**Exercise directions**
Go through the material below and state how many lines include "Definition", giving the number only.

** Opening Source data block **

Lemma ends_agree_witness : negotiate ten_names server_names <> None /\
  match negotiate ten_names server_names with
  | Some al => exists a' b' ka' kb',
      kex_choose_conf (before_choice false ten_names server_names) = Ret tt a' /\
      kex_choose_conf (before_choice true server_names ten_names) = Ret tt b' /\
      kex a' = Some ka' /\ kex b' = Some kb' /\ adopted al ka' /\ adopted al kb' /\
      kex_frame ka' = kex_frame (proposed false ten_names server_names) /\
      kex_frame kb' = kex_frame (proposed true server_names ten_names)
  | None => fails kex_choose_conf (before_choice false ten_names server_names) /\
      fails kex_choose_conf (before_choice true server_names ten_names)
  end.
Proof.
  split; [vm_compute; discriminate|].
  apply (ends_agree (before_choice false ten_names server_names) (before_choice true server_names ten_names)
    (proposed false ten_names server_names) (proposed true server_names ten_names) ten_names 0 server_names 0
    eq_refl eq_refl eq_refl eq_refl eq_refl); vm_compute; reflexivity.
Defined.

** Closing Source data block **
** Opening Source data block **

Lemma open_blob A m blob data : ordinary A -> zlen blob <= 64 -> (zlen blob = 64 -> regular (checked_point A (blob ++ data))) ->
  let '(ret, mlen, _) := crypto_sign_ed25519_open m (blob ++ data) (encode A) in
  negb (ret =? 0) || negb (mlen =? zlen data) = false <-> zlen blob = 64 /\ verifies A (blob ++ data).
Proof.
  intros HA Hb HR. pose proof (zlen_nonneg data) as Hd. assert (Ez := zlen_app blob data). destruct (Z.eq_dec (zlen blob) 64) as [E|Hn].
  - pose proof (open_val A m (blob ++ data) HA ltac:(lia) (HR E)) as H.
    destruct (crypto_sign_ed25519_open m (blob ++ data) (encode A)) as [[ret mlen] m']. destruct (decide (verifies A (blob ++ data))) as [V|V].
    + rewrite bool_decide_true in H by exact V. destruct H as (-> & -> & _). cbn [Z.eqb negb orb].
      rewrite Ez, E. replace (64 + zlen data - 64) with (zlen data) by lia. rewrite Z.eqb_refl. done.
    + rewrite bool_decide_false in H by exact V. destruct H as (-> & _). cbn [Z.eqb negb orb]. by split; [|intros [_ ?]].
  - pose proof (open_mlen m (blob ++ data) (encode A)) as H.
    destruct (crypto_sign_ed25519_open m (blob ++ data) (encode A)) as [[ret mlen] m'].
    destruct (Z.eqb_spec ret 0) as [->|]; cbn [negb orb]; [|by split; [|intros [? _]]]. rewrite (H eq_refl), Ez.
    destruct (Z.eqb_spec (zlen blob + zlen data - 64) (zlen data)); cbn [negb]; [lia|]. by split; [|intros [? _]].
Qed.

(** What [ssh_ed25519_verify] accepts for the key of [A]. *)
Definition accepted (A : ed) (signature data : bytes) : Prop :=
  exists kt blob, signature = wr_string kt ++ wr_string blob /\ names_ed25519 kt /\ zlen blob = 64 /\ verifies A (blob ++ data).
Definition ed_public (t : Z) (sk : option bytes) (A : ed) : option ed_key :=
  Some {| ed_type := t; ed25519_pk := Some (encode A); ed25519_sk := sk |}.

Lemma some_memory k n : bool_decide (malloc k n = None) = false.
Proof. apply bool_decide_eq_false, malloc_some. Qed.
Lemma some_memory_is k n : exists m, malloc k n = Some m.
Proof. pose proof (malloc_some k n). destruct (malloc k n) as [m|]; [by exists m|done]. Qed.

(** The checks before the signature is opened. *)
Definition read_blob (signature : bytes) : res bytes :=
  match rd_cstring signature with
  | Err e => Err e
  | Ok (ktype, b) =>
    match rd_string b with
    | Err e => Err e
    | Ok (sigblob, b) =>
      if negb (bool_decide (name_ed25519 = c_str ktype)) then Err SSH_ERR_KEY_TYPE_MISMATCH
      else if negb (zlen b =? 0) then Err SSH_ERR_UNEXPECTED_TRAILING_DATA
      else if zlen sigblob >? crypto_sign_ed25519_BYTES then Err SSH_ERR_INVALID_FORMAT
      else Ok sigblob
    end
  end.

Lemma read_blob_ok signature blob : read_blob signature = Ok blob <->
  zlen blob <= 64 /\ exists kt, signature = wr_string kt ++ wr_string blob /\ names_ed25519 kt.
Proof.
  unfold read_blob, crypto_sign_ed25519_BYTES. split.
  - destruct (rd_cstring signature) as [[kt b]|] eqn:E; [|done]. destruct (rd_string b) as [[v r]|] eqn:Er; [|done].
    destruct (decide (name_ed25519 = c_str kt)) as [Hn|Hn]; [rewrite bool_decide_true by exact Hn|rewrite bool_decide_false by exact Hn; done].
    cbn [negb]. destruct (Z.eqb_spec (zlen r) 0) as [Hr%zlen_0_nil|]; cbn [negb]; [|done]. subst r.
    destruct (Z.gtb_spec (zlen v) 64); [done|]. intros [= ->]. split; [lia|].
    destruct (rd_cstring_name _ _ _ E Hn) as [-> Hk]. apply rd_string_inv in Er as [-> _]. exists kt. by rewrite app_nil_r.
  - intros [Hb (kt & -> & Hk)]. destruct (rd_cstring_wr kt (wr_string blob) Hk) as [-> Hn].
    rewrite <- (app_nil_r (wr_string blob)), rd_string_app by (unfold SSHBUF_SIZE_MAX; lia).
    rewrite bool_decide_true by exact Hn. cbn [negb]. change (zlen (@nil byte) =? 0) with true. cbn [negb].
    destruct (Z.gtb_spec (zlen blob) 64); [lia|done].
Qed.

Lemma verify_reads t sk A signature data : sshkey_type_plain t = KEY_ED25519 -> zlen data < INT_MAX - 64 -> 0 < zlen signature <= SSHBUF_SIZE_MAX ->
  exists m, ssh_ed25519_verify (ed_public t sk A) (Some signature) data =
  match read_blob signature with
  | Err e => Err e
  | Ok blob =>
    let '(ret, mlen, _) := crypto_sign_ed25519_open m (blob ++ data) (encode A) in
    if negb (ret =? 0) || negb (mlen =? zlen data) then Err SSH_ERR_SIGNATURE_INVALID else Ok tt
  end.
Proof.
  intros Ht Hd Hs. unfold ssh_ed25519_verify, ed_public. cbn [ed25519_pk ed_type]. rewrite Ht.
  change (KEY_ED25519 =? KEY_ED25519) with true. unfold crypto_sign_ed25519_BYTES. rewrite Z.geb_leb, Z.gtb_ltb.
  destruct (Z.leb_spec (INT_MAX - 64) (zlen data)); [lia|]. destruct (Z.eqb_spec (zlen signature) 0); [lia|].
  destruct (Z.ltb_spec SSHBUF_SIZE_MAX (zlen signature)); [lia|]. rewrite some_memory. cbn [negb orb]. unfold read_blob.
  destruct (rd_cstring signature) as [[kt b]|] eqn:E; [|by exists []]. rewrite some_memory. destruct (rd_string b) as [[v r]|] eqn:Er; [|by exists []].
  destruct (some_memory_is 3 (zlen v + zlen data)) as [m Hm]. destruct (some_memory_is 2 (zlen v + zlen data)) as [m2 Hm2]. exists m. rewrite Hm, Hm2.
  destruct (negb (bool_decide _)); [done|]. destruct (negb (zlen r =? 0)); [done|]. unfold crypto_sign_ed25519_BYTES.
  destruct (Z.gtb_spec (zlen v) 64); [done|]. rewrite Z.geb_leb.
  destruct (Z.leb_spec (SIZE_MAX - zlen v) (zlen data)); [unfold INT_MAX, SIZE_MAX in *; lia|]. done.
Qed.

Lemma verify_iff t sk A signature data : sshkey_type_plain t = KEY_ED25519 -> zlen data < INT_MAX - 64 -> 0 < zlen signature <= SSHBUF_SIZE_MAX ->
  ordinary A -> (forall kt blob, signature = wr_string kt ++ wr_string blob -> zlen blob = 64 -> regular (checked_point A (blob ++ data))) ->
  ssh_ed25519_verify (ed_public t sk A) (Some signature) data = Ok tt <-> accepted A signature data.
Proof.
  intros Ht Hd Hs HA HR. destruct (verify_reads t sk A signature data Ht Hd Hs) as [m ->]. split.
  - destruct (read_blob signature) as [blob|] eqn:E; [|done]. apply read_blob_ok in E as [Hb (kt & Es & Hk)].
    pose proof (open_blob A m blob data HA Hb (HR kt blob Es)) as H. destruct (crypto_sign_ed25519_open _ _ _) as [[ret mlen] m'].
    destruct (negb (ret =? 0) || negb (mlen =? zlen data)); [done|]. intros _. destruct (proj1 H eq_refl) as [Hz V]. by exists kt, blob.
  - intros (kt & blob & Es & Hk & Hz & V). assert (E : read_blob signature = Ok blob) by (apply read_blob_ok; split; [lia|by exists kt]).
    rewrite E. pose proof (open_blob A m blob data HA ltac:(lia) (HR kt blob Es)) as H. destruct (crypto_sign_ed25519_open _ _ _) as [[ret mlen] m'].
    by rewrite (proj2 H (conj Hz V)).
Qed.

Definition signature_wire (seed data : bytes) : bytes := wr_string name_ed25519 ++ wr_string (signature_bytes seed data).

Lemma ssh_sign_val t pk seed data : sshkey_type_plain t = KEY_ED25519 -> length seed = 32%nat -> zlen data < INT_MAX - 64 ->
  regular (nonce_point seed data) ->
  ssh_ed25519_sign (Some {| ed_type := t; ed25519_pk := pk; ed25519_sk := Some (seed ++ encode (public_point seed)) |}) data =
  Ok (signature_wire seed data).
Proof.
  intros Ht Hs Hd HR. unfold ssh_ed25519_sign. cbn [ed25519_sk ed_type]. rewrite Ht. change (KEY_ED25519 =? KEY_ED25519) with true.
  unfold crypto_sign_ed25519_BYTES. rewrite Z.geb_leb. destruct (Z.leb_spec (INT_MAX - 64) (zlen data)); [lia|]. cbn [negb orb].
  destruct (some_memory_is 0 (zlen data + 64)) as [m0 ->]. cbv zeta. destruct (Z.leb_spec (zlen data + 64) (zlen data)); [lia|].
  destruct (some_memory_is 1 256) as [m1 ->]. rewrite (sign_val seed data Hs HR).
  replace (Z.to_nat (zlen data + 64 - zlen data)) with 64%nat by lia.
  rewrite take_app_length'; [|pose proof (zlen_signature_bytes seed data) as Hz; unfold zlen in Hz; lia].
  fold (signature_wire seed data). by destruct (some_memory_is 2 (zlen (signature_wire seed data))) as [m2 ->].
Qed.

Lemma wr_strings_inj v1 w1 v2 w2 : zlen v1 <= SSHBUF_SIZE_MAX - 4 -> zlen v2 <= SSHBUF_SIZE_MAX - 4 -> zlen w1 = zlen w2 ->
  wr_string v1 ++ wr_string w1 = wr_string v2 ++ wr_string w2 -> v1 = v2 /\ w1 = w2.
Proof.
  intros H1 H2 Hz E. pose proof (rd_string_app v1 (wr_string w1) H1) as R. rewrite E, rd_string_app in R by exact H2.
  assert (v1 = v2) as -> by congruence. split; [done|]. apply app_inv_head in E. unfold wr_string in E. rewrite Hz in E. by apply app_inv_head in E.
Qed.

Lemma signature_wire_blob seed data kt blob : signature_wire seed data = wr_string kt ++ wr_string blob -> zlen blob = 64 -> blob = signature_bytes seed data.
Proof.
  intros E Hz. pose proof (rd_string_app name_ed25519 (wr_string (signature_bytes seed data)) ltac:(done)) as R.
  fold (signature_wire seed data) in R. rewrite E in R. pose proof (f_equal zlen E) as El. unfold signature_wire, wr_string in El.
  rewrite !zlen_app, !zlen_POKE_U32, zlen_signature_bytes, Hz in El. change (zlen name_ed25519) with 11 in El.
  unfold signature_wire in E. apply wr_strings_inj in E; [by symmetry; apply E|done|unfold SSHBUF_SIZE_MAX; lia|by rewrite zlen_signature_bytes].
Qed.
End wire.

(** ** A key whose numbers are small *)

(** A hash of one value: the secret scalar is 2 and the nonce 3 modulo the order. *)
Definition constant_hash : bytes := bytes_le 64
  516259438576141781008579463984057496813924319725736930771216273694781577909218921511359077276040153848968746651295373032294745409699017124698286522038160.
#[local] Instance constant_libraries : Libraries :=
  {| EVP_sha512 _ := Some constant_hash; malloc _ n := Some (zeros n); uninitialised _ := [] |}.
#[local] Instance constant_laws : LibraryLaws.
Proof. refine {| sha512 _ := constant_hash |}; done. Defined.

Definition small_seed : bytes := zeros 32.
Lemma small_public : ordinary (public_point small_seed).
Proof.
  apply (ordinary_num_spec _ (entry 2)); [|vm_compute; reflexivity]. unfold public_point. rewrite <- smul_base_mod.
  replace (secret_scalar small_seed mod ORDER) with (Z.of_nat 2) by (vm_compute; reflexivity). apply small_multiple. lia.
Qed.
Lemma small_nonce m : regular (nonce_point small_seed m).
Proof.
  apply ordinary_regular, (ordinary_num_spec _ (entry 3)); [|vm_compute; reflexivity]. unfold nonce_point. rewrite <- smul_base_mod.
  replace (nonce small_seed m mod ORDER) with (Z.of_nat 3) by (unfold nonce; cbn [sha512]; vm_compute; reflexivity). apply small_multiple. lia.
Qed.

** Closing Source data block **

**Answer section**
6